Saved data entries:
= = = = = = =
Inductive ReasoningEffort := EffortNone | Minimal | Low | Medium | High | Xhigh | Max.

Record AssistantItem := mkAssistant {
  a_content : string;
  tool_calls : list ToolCall;
  model_id : option string;
  model_fingerprint : option string;
  a_reasoning_effort : option ReasoningEffort
}.

Record ToolResultItem := mkResult { tool_call_id : string; tr_content : string; tr_images : list ContentPart }.

Inductive WebSearchAction :=
| Search (query : string)
| OpenPage (url : option string)
| Find (pattern url : string)
| FindInPage (pattern url : string).

Inductive BackendToolKind :=
| WebSearch (id : string) (action : WebSearchAction)
| XSearch (id name input : string)
| CodeInterpreter (id : string) (code : option string).

Record ReasoningItem := mkReasoning {
  r_summary : list string;
  r_text : option (list string);
  encrypted_content : option string
}.

Inductive ConversationItem :=
| System (content : string)
| User (u : UserItem)
| Assistant (a : AssistantItem)
| ToolResult (t : ToolResultItem)
| BackendToolCall (k : BackendToolKind)
| Reasoning (r : ReasoningItem).

(** ** Constructors *)

Definition user_of (parts : list ContentPart) (r : option SyntheticReason) (g : option Z) : ConversationItem :=
  User (mkUser parts r g None None).
Definition user (s : string) : ConversationItem := user_of [Text s] None None.
Definition user_with_parts (parts : list ContentPart) : ConversationItem := user_of parts None None.
Definition user_meta (s : string) : ConversationItem := user_of [Text s] (Some CompactionMeta) None.
Definition system_reminder (s : string) : ConversationItem := user_of [Text s] (Some SystemReminder) None.
Definition project_instructions (s : string) : ConversationItem := user_of [Text s] (Some ProjectInstructions) None.
Definition working_directory_switch (s : string) (g : Z) : ConversationItem :=
  user_of [Text s] (Some WorkingDirectorySwitch) (Some g).
Definition auto_continue (s : string) : ConversationItem := user_of [Text s] (Some AutoContinue) None.
Definition auto_recovery (s : string) : ConversationItem := user_of [Text s] (Some AutoRecovery) None.
Definition interjection (s : string) : ConversationItem := user_of [Text s] (Some Interjection) None.
Definition assistant (s : string) : ConversationItem := Assistant (mkAssistant s [] None None None).
Definition assistant_with_model (s m : string) : ConversationItem := Assistant (mkAssistant s [] (Some m) None None).
Definition assistant_tool_calls (l : list ToolCall) : ConversationItem :=
  Assistant (mkAssistant EmptyString l None None None).
Definition tool_result (id s : string) : ConversationItem := ToolResult (mkResult id s []).
Definition tool_result_with_images (id s : string) (images : list ContentPart) : ConversationItem :=
  ToolResult (mkResult id s images).

Definition working_directory_switch_generation (i : ConversationItem) : option Z :=
  match i with
  | User u => if bool_decide (synthetic_reason u = Some WorkingDirectorySwitch) then cwd_generation u else None
  | _ => None
  end.

Definition set_prompt_index (n : nat) (i : ConversationItem) : ConversationItem :=
  match i with
  | User u => User (mkUser (u_content u) (synthetic_reason u) (cwd_generation u) (prior_turn_interrupt u) (Some n))
  | _ => i
  end.

Definition set_prior_turn_interrupt (p : PriorTurnInterrupt) (i : ConversationItem) : ConversationItem :=
  match i with
  | User u => User (mkUser (u_content u) (synthetic_reason u) (cwd_generation u) (Some p) (u_prompt_index u))
  | _ => i
  end.

Definition add_image (url : string) (i : ConversationItem) : ConversationItem :=
  match i with
  | User u => User (mkUser (u_content u ++ [Image url]) (synthetic_reason u) (cwd_generation u)
                           (prior_turn_interrupt u) (u_prompt_index u))
  | _ => i
  end.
= = = = = = =
> PROBLEM DETAILS:
Print, please, the lines above from the very first through the one that holds "Record ToolResultItem := mkResult", both included, word for word and with nothing else.

> TASK OUTPUT:
Inductive ReasoningEffort := EffortNone | Minimal | Low | Medium | High | Xhigh | Max.

Record AssistantItem := mkAssistant {
  a_content : string;
  tool_calls : list ToolCall;
  model_id : option string;
  model_fingerprint : option string;
  a_reasoning_effort : option ReasoningEffort
}.

Record ToolResultItem := mkResult { tool_call_id : string; tr_content : string; tr_images : list ContentPart }.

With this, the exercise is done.